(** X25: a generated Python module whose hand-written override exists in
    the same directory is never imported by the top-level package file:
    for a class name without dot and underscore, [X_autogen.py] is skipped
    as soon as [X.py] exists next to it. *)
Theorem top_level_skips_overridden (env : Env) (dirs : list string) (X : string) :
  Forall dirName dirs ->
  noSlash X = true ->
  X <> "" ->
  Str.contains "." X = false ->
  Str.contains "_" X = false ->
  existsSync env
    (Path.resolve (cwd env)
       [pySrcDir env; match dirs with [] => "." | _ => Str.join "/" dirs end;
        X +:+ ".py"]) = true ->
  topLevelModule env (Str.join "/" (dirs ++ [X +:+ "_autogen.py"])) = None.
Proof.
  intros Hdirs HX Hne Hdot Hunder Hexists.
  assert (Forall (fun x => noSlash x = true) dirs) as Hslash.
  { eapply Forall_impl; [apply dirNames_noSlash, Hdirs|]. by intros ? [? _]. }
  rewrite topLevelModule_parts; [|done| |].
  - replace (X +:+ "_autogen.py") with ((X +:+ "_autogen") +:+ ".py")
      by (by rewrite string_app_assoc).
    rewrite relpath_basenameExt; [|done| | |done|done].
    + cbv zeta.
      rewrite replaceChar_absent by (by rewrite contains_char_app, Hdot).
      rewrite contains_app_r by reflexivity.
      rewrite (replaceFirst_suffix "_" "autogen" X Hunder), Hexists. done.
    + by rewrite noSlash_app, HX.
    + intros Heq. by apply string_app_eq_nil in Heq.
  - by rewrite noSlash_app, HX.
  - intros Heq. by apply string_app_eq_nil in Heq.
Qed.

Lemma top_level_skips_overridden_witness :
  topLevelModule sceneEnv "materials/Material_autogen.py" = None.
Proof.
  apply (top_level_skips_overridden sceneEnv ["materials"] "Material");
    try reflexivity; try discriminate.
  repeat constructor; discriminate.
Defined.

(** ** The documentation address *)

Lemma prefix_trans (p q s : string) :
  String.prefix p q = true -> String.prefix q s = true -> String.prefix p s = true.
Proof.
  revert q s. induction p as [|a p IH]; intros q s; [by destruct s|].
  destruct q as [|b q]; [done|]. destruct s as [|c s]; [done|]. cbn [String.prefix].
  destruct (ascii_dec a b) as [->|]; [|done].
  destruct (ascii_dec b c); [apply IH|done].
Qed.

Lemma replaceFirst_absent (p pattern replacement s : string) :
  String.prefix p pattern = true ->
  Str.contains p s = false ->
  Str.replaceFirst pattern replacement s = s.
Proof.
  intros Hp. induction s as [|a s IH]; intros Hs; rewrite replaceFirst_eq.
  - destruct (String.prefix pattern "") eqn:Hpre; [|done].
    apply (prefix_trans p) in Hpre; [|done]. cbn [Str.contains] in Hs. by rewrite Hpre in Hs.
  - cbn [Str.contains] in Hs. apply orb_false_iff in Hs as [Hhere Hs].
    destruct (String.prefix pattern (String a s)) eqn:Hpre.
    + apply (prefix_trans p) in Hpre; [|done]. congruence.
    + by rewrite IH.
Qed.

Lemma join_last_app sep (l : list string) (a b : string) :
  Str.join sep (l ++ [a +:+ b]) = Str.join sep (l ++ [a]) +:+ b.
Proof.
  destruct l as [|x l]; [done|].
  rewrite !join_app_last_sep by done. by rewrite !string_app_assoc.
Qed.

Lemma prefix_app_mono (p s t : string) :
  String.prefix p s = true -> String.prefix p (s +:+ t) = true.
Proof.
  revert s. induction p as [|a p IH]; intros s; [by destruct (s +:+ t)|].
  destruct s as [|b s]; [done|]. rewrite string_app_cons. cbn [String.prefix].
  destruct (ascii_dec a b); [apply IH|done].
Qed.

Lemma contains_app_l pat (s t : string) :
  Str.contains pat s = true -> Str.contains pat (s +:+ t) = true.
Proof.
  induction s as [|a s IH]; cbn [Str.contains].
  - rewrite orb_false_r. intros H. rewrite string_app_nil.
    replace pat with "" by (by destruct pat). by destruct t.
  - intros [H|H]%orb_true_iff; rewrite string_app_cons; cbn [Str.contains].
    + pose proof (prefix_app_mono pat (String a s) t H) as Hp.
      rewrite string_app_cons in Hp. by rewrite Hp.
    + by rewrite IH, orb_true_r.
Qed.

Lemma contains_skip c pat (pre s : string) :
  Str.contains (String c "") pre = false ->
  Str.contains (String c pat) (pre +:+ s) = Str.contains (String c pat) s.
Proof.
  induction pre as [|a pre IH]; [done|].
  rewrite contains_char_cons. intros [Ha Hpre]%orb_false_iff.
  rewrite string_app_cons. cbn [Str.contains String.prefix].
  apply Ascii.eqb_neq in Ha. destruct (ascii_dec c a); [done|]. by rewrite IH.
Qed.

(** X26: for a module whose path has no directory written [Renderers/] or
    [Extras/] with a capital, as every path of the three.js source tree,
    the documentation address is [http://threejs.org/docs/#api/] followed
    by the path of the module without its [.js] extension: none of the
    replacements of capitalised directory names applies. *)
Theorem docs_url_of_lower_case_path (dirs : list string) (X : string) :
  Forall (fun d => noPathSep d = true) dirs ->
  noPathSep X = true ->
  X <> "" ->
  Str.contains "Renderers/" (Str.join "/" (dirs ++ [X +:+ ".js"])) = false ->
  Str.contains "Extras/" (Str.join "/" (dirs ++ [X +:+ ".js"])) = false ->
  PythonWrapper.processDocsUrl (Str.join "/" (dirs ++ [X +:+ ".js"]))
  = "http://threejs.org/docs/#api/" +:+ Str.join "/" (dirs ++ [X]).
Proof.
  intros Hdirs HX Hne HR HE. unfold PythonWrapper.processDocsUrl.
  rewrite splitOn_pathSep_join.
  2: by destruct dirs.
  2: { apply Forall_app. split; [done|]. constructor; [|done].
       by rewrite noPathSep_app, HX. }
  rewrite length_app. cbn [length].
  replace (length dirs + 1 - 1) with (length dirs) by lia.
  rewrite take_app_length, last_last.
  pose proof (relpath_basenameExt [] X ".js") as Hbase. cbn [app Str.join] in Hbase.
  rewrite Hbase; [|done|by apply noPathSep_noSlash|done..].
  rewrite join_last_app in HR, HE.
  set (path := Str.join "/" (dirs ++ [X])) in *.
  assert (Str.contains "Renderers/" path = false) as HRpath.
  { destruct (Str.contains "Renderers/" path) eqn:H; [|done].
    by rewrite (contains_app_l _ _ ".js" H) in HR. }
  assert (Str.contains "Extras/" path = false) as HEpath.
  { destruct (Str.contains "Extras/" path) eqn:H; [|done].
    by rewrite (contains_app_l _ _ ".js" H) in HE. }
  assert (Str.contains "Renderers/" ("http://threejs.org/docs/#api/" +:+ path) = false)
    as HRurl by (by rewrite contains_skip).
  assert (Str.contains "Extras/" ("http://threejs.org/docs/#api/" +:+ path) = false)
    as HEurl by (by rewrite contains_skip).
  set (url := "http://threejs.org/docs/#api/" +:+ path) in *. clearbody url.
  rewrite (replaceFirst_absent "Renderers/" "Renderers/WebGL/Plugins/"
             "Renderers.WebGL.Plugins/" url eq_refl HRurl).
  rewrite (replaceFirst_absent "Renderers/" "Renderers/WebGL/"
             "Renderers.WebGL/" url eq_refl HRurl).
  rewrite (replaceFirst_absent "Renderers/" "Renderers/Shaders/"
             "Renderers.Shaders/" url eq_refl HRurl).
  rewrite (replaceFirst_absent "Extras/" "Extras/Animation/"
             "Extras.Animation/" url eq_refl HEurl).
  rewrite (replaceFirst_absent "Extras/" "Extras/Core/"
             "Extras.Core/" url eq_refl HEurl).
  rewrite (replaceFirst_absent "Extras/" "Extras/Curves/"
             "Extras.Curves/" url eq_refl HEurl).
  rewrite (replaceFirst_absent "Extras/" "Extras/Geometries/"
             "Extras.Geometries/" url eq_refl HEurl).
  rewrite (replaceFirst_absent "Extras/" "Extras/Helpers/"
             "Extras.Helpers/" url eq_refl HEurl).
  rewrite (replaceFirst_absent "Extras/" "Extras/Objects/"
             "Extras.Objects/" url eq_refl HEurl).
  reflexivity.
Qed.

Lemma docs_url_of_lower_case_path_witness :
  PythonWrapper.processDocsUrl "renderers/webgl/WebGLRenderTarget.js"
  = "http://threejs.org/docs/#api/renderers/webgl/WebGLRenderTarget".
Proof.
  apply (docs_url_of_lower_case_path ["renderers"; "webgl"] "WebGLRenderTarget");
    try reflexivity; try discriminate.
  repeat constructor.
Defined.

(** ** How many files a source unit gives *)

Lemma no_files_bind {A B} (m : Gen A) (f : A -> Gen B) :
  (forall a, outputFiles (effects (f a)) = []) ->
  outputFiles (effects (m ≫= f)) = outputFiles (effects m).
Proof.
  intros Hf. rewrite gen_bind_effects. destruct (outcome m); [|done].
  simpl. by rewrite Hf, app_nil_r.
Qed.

--

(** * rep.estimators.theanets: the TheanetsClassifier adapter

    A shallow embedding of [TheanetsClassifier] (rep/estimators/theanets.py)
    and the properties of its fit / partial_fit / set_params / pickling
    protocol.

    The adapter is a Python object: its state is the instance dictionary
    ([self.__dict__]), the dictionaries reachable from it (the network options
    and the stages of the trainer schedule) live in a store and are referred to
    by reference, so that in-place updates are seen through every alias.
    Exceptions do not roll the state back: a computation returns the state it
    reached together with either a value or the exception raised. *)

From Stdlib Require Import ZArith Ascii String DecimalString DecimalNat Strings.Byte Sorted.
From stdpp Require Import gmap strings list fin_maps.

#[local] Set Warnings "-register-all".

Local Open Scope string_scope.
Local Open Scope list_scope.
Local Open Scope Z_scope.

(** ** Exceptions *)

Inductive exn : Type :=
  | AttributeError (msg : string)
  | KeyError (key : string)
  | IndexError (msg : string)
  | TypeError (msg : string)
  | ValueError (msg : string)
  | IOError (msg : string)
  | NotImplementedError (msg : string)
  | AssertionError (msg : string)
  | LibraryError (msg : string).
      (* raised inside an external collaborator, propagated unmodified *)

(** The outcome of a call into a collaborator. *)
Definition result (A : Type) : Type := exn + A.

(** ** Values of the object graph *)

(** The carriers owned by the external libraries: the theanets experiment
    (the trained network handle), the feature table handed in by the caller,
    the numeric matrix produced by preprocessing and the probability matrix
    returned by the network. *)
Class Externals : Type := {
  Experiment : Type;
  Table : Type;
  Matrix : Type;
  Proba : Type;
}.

*WORK TO BE COMPLETED:*
Using the material, count the lines where the word "outcome" appears. Give the number by itself.

*REPLY:*
2